Dans un article de recherche récent, fondé sur l’analyse d’archives, nous avons retracé l’histoire de la spécialisation du territoire, l’émergence d’un récit modernisateur et enfin l’émergence des conflits et des contestations de ce récit dominant.
Consommation d’eau et cargos, l’envers des « mégabassines »
Le port de La Rochelle-Pallice s’inscrit dans une trajectoire héritée de la « révolution verte » en France. Dès les années 1960, la modernisation agricole est impulsée par l’État, sous l’égide du Commissariat général au plan, et renforcée par des lois visant à intensifier la production agricole et les échanges internationaux.

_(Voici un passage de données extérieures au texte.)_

Lemma owns_conversation_session (db : Database) (c : uuid) :
  owns_conversation db c = true -> session db <> None.
Proof.
  unfold owns_conversation, is_session_user. intros H Hnone. rewrite Hnone in H.
  induction (conversations db) as [|row l IH]; [discriminate H|].
  cbn in H. rewrite andb_false_r in H. now apply IH.
Qed.

(** What the two requests of [sendMessage] do to the tables, in either
    order. *)
Lemma sendMessage_effect (order : arrival) (c text : string) (r : Role)
      (f : option string) (db : Database) :
  let db' := fst (sendMessage order c text r f db) in
  profiles db' = profiles db
  /\ session db' = session db
  /\ map id (conversations db') = map id (conversations db)
  /\ map user_id (conversations db') = map user_id (conversations db)
  /\ (forall row, In row (conversations db) -> session db <> Some (user_id row) ->
                  In row (conversations db'))
  /\ (session db = None -> conversations db' = conversations db)
  /\ (messages db' = messages db
      \/ exists row,
           messages db' = messages db ++ [row]
           /\ conversation_id row = c
           /\ role row = Role_text r
           /\ owns_conversation db c = true).
Proof.
  assert (Hstate : fst (sendMessage order c text r f db)
                   = fst (fst (sendMessage_requests order c text r f db))).
  { unfold sendMessage.
    destruct (sendMessage_requests order c text r f db) as [[db' mr] ur].
    destruct mr, ur; reflexivity. }
  cbn zeta. rewrite Hstate. unfold sendMessage_requests. destruct order.
  - pose proof (insert_message_effect c text (Role_text r) f db) as (Hp1 & Hc1 & Hs1 & Hm1).
    destruct (insert_message c text (Role_text r) f db) as [db1 mr]. cbn [fst] in *.
    pose proof (update_last_message_effect c text db1)
      as (Hp2 & Hm2 & Hs2 & Hid2 & Hu2 & Hf2 & Hn2).
    destruct (update_last_message c text db1) as [db2 ur]. cbn [fst] in *.
    split; [congruence|]. split; [congruence|].
    split; [now rewrite Hid2, Hc1|]. split; [now rewrite Hu2, Hc1|].
    split; [|split].
    + intros row Hin Hforeign. apply Hf2; [now rewrite Hc1 | now rewrite Hs1].
    + intros Hnone. rewrite Hn2; [exact Hc1 | now rewrite Hs1].
    + rewrite Hm2.
      destruct Hm1 as [Hm1|(row & Hm1 & Hcid & Hrole & Hown & _)]; [now left|].
      right. exists row. repeat split; assumption.
  - pose proof (update_last_message_effect c text db)
      as (Hp1 & Hm1 & Hs1 & Hid1 & Hu1 & Hf1 & Hn1).
    destruct (update_last_message c text db) as [db1 ur]. cbn [fst] in *.
    pose proof (insert_message_effect c text (Role_text r) f db1) as (Hp2 & Hc2 & Hs2 & Hm2).
    destruct (insert_message c text (Role_text r) f db1) as [db2 mr]. cbn [fst] in *.
    split; [congruence|]. split; [congruence|].
    split; [now rewrite Hc2|]. split; [now rewrite Hc2|].
    split; [|split].
    + intros row Hin Hforeign. rewrite Hc2. now apply Hf1.
    + intros Hnone. rewrite Hc2. now apply Hn1.
    + destruct Hm2 as [Hm2|(row & Hm2 & Hcid & Hrole & Hown & _)].
      * left. now rewrite Hm2.
      * right. exists row. rewrite Hm2, Hm1. repeat split; try assumption.
        rewrite <- Hown. symmetry. apply owns_conversation_same; assumption.
Qed.

(** What [createConversation] does to the tables. *)
Lemma createConversation_effect (new_title new_model : string) (db : Database) :
  let db' := fst (createConversation new_title new_model db) in
  profiles db' = profiles db
  /\ messages db' = messages db
  /\ session db' = session db
  /\ (conversations db' = conversations db
      \/ exists row,
           conversations db' = conversations db ++ [row]
           /\ session db = Some (user_id row)
           /\ has_profile db (user_id row) = true).
Proof.
  unfold createConversation, insert_conversation, auth_getUser_id.
  destruct (send_spec db) as (Hp & Hc & Hm & Hs & _).
  assert (Hprofile : forall u, has_profile (snd (send db)) u = has_profile db u).
  { intros u. unfold has_profile. now rewrite Hp. }
  destruct (send db) as [[e|] db0]; cbn [fst snd] in *.
  { repeat split; try assumption. now left. }
  unfold is_session_user. rewrite Hs.
  destruct (session db) as [uid|].
  2:{ cbn. repeat split; try assumption. now left. }
  rewrite String.eqb_refl. cbn [negb]. rewrite Hprofile.
  destruct (has_profile db uid) eqn:Hhas; cbn.
  - rewrite Hc. repeat split; try assumption. right. eexists.
    split; [reflexivity|]. split; [reflexivity | exact Hhas].
  - repeat split; try assumption. now left.
Qed.

End WriteProperties.

Section WriteSeries.
Import Types Db Api Schema Writes.
Context {server : Server}.

Lemma owns_conversation_more (db : Database) (rows : list conversations_row)
      (extra : conversations_row) (c : uuid) :
  existsb (fun row => (id row =? c)%string && is_session_user db (Some (user_id row))) rows
  = true ->
  existsb (fun row => (id row =? c)%string && is_session_user db (Some (user_id row)))
          (rows ++ [extra]) = true.
Proof. intros H. rewrite existsb_app, H. reflexivity. Qed.

(** What one write does, in the terms the series need. *)
Lemma write_effect (w : Write) (db : Database) :
  profiles (write w db) = profiles db
  /\ session (write w db) = session db
  /\ (forall row, In row (conversations db) -> session db <> Some (user_id row) ->
                  In row (conversations (write w db)))
  /\ (session db = None ->
      conversations (write w db) = conversations db
      /\ messages (write w db) = messages db)
  /\ (forall c, owns_conversation db c = true -> owns_conversation (write w db) c = true)
  /\ (forall c, In c (map id (conversations db)) ->
                In c (map id (conversations (write w db))))
  /\ (Forall (fun c => has_profile db (user_id c) = true) (conversations db) ->
      Forall (fun c => has_profile (write w db) (user_id c) = true)
             (conversations (write w db)))
  /\ (exists new,
        messages (write w db) = messages db ++ new
        /\ Forall (fun m => owns_conversation (write w db) (conversation_id m) = true
                            /\ (role m = "user" \/ role m = "assistant")) new).
Proof.
  destruct w as [new_title new_model|order c text r f]; cbn [write].
  - pose proof (createConversation_effect new_title new_model db) as (Hp & Hm & Hs & Hc).
    cbn zeta in *.
    set (db' := fst (createConversation new_title new_model db)) in *.
    assert (Hhas : forall u, has_profile db' u = has_profile db u).
    { intros u. unfold has_profile. now rewrite Hp. }
    split; [exact Hp|]. split; [exact Hs|].
    destruct Hc as [Hc|(row & Hc & Hrow & Hprofile)].
    + split; [intros row Hin _; now rewrite Hc|].
      split; [intros _; split; assumption|].
      split; [intros c Hown; rewrite <- Hown; apply owns_conversation_same;
              [now rewrite Hc .. | exact Hs]|].
      split; [intros c Hin; now rewrite Hc|].
      split.
      * rewrite Hc. intros Hall. eapply Forall_impl; [|exact Hall].
        intros c Hc'. now rewrite Hhas.
      * exists []. rewrite app_nil_r. split; [exact Hm | constructor].
    + split; [intros row' Hin _; rewrite Hc; apply in_or_app; now left|].
      split; [intros Hnone; rewrite Hnone in Hrow; discriminate Hrow|].
      split.
      { intros c Hown. unfold owns_conversation, is_session_user in *.
        rewrite Hc, Hs. now apply (owns_conversation_more db). }
      split; [intros c Hin; rewrite Hc, map_app; apply in_or_app; now left|].
      split.
      * rewrite Hc. intros Hall. apply Forall_app. split.
        -- eapply Forall_impl; [|exact Hall]. intros c Hc'. now rewrite Hhas.
        -- constructor; [now rewrite Hhas | constructor].
      * exists []. rewrite app_nil_r. split; [exact Hm | constructor].
  - pose proof (sendMessage_effect order c text r f db)
      as (Hp & Hs & Hid & Hu & Hforeign & Hnone & Hm).
    cbn zeta in *.
    set (db' := fst (sendMessage order c text r f db)) in *.
    assert (Hown : forall c', owns_conversation db' c' = owns_conversation db c').
    { intros c'. now apply owns_conversation_same. }
    split; [exact Hp|]. split; [exact Hs|]. split; [exact Hforeign|].
    split.
    { intros Hn. split; [now apply Hnone|].
      destruct Hm as [Hm|(row & _ & _ & _ & Ho)]; [exact Hm|].
      apply owns_conversation_session in Ho. contradiction. }
    split; [intros c' Ho; now rewrite Hown|].
    split; [intros c' Hin; now rewrite Hid|].
    split.
    { intros Hall.
      apply (Forall_map user_id (fun u => has_profile db' u = true)).
      rewrite Hu. apply (Forall_map user_id (fun u => has_profile db' u = true)).
      eapply Forall_impl; [|exact Hall].
      intros c' Hc'. cbn. unfold has_profile in *. now rewrite Hp. }
    destruct Hm as [Hm|(row & Hm & Hcid & Hrole & Ho)].
    + exists []. rewrite app_nil_r. split; [exact Hm | constructor].
    + exists [row]. split; [exact Hm|]. constructor; [|constructor].
      split; [rewrite Hcid, Hown; exact Ho|].
      rewrite Hrole. destruct r; [now left | now right].
Qed.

Mais ce modèle productiviste montre aujourd’hui ses limites. Dans le marais poitevin, les forages agricoles intensifs, engagés depuis les années 2000, ont entraîné une chute critique des nappes phréatiques, provoquant inversions de cours d’eau et intrusions salines.
Pour y répondre, des réserves de substitution, les « mégabassines », largement financées par des fonds publics, sont mises en place à partir de 2007 dans le bassin des Autizes (Vendée). Ces infrastructures stockent l’eau pompée en hiver afin de sécuriser l’irrigation estivale et sont présentées par leurs promoteurs comme un outil d’adaptation au changement climatique.

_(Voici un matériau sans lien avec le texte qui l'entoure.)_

(** A loop that returns has written the report of every folder with
    images. *)
Lemma build_reports_all_written (ds : list path) (fs fs' : node) (log : list event) :
  for_each (build_report lower csv_reader) ds fs = (Ok tt, fs', log) ->
  forall d, In d ds -> has_images lower fs d = true ->
  exists c, In (Wrote (d ++ ["report.html"]) c) log.
Proof.
  revert fs log. induction ds as [|d0 ds IH]; intros fs log; simpl; [done|].
  intros [(e & _ & [=])|([] & fs1 & l1 & l2 & Hd & Hrest & ->)]%io_bind_inv d Hin Himg.
  destruct Hin as [->|Hin].
  - apply build_report_outcome in Hd as [(_ & _ & Hno)|(_ & _ & -> & _)].
    + unfold has_images in Himg. by rewrite (Hno eq_refl) in Himg.
    + eexists. apply in_app_iff. left. by left.
  - destruct (IH _ _ Hrest d Hin) as (c & Hc).
    { eapply has_images_touched; [by eapply build_report_touched|done]. }
    exists c. apply in_app_iff. by right.
Qed.

Lemma build_index_pages_touched (root : path) (ds : list path) (fs fs' : node)
    (r : result unit) (log : list event) :
  stat fs root = KDir ->
  build_index_pages lower root ds fs = (r, fs', log) ->
  touched (fun q => q = root ++ ["site"])
          (fun q => q = (root ++ ["site"]) ++ ["index.html"]
                    \/ q = root ++ ["index.html"]) fs fs'.
Proof.
  intros Hroot Hrun. apply build_index_pages_inv in Hrun.
  destruct Hrun as [(_ & _ & -> & _)|(fs1 & Hm & Hrun)]; [apply touched_refl|].
  pose proof (make_dirs_child_touched
                (fun q => q = (root ++ ["site"]) ++ ["index.html"]
                          \/ q = root ++ ["index.html"]) _ _ _ _ Hroot Hm) as T1.
  destruct Hrun as [(e & _ & _ & -> & _)|(items & _ & Hrun)]; [done|].
  destruct Hrun as [(_ & _ & -> & _)|(fs2 & W2 & Hrun)]; [done|].
  assert (T2 : touched (fun q => q = root ++ ["site"])
                 (fun q => q = (root ++ ["site"]) ++ ["index.html"]
                           \/ q = root ++ ["index.html"]) fs fs2).
  { eapply touched_trans; [exact T1|].
    eapply touched_weaken; [| |by eapply (write_file_touched (fun _ => False))];
      [done|]. intros q ->. auto. }
  destruct Hrun as [(_ & _ & -> & _)|(W3 & _)]; [done|].
  eapply touched_trans; [exact T2|].
  eapply touched_weaken; [| |by eapply (write_file_touched (fun _ => False))];
    [done|]. intros q ->. auto.
Qed.

Lemma main_touched (root : path) (fs fs' : node) (r : result unit) (log : list event) :
  main lower csv_reader root fs = (r, fs', log) ->
  touched (fun q => q = root ++ ["site"])
          (fun q => q = (root ++ ["site"]) ++ ["index.html"]
                    \/ q = root ++ ["index.html"]
                    \/ exists d, In d (report_folders lower fs (root ++ ["outputs"]))
                                 /\ q = d ++ ["report.html"]) fs fs'.
Proof.
  destruct (exists_ fs (root ++ ["outputs"])) eqn:Hex.
  2:{ rewrite (main_abort lower csv_reader root fs Hex). intros [= _ <- _].
      apply touched_refl. }
  intros Hrun. apply (main_inv lower csv_reader root fs fs' r log Hex) in Hrun.
  assert (Hroot : stat fs root = KDir).
  { apply (stat_snoc_dir fs root "outputs"). by apply exists_stat. }
  assert (Hloop : forall fs1 r1 l1,
            for_each (build_report lower csv_reader)
              (report_folders lower fs (root ++ ["outputs"])) fs = (r1, fs1, l1) ->
            touched (fun q => q = root ++ ["site"])
              (fun q => q = (root ++ ["site"]) ++ ["index.html"]
                        \/ q = root ++ ["index.html"]
                        \/ exists d, In d (report_folders lower fs
                                             (root ++ ["outputs"]))
                                     /\ q = d ++ ["report.html"]) fs fs1).
  { intros fs1 r1 l1 H.
    eapply touched_weaken; [| |by eapply build_reports_touched]; [done|].
    intros q ?. auto. }
  destruct Hrun as [(e & Hl & _)|(fs1 & l1 & l2 & Hl & Hidx)]; [by eapply Hloop|].
  eapply touched_trans; [by eapply Hloop|].
  assert (Hroot1 : stat fs1 root = KDir).
  { eapply touched_dir; [by eapply build_reports_touched|done]. }
  destruct Hidx as [(e & Hidx & _)|(Hidx & _)];
    (eapply touched_weaken; [| |by eapply build_index_pages_touched]; [done|]);
    intros q [|]; auto.
Qed.

End Frames.

(** X11: a run changes nothing but its own outputs and deletes nothing.
    Whatever a run does, complete or not, afterwards every path shows
    what it showed before, except that a missing [site] may have been
    made, and that the two index pages and the [report.html] of
    discovered folders may have been created or overwritten as regular
    files.  Hence every directory is still a directory, and every regular
    file that is not named [report.html] or [index.html], an image or a
    [captions.csv] say, still has its content. *)
Theorem main_changes_only_its_outputs (lower : string -> string)
    (csv_reader : string -> list (list string)) (root : path) (fs fs' : node)
    (r : result unit) (log : list event) :
  main lower csv_reader root fs = (r, fs', log) ->
  exists ds,
    find_report_folders lower fs (root ++ ["outputs"]) = Ok ds
    /\ (forall q,
          stat fs' q = stat fs q
          \/ (q = root ++ ["site"] /\ stat fs q = KAbsent /\ stat fs' q = KDir)
          \/ ((q = (root ++ ["site"]) ++ ["index.html"]
               \/ q = root ++ ["index.html"]
               \/ exists d, In d ds /\ q = d ++ ["report.html"])
              /\ filelike (stat fs q) = true
              /\ exists c, stat fs' q = KFile c))
    /\ (forall q, stat fs q = KDir -> stat fs' q = KDir)
    /\ (forall q c, stat fs q = KFile c ->
          name q <> "report.html" -> name q <> "index.html" ->
          stat fs' q = KFile c).
Proof.
  intros Hrun. pose proof (main_touched lower csv_reader root fs fs' r log Hrun) as T.
  exists (report_folders lower fs (root ++ ["outputs"])).
  split; [apply find_report_folders_filter|]. split; [exact T|]. split.
  - intros q Hq. by eapply touched_dir.
  - intros q c Hq Hn1 Hn2.
    destruct (T q) as [->|[(_ & E & _)|(HF & _)]]; [done|congruence|].
    destruct HF as [->|[->|(d & _ & ->)]]; by rewrite name_snoc in *.
Qed.

Lemma main_changes_only_its_outputs_witness :
  stat (main ascii_lower csv_plain ["proj"] example_fs).1.2
       ["proj"; "outputs"; "Gallery"; "a.png"]
  = KFile EmptyString
  /\ stat (main ascii_lower csv_plain ["proj"] example_fs).1.2
          ["proj"; "scripts"; "make_reports.py"]
     = KFile EmptyString.
Proof.
  destruct (main ascii_lower csv_plain ["proj"] example_fs) as [[r fs'] log] eqn:Hrun.
  destruct (main_changes_only_its_outputs ascii_lower csv_plain ["proj"] example_fs
              fs' r log Hrun) as (ds & _ & _ & _ & H).
  split; apply H; by vm_compute.
Defined.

Leur déploiement s’accélère à partir de 2017 en Poitou-Charentes, notamment dans le bassin de la Sèvre niortaise. Cette stratégie suscite cependant une contestation croissante. Les recours juridiques se multiplient devant le tribunal administratif de Poitiers, opposant associations environnementales, coopératives agricoles et autorités préfectorales.
À partir de 2018, les critiques visant l’agro-industrie se renforcent, tandis que le développement des mégabassines sur le territoire fait face à de nombreuses contestations. En 2023, des militants du mouvement écologiste Extinction Rebellion ciblent alors directement les flux céréaliers du port. Dans l’arrière-pays, le point culminant de la lutte anti-bassines et de ses répressions a lieu lors de la manifestation de Sainte-Soline (Deux-Sèvres).
L’année suivante, le 20 juillet 2024, la mobilisation de La Rochelle marque un tournant. Pour la première fois, les opposants désignent publiquement les infrastructures du port de La Rochelle-Pallice comme un maillon central du système des mégabassines, alimentant un contre-récit qui remet en cause le modèle historique de développement du port et de son territoire.
Comment le lobbying a fait de La Pallice un moteur de modernisation agro-industrielle
Pour comprendre ce contre-récit, il faut d’abord revenir sur la construction du récit dominant, qui est celui de la modernisation en puissance. Il résulte d’un lobbying pro-industriel. Après 1945, la France mise sur la modernisation agricole et industrielle pour relancer son économie. En Poitou-Charentes et ailleurs, le remembrement, la mécanisation et le développement des coopératives transforment les paysages ruraux.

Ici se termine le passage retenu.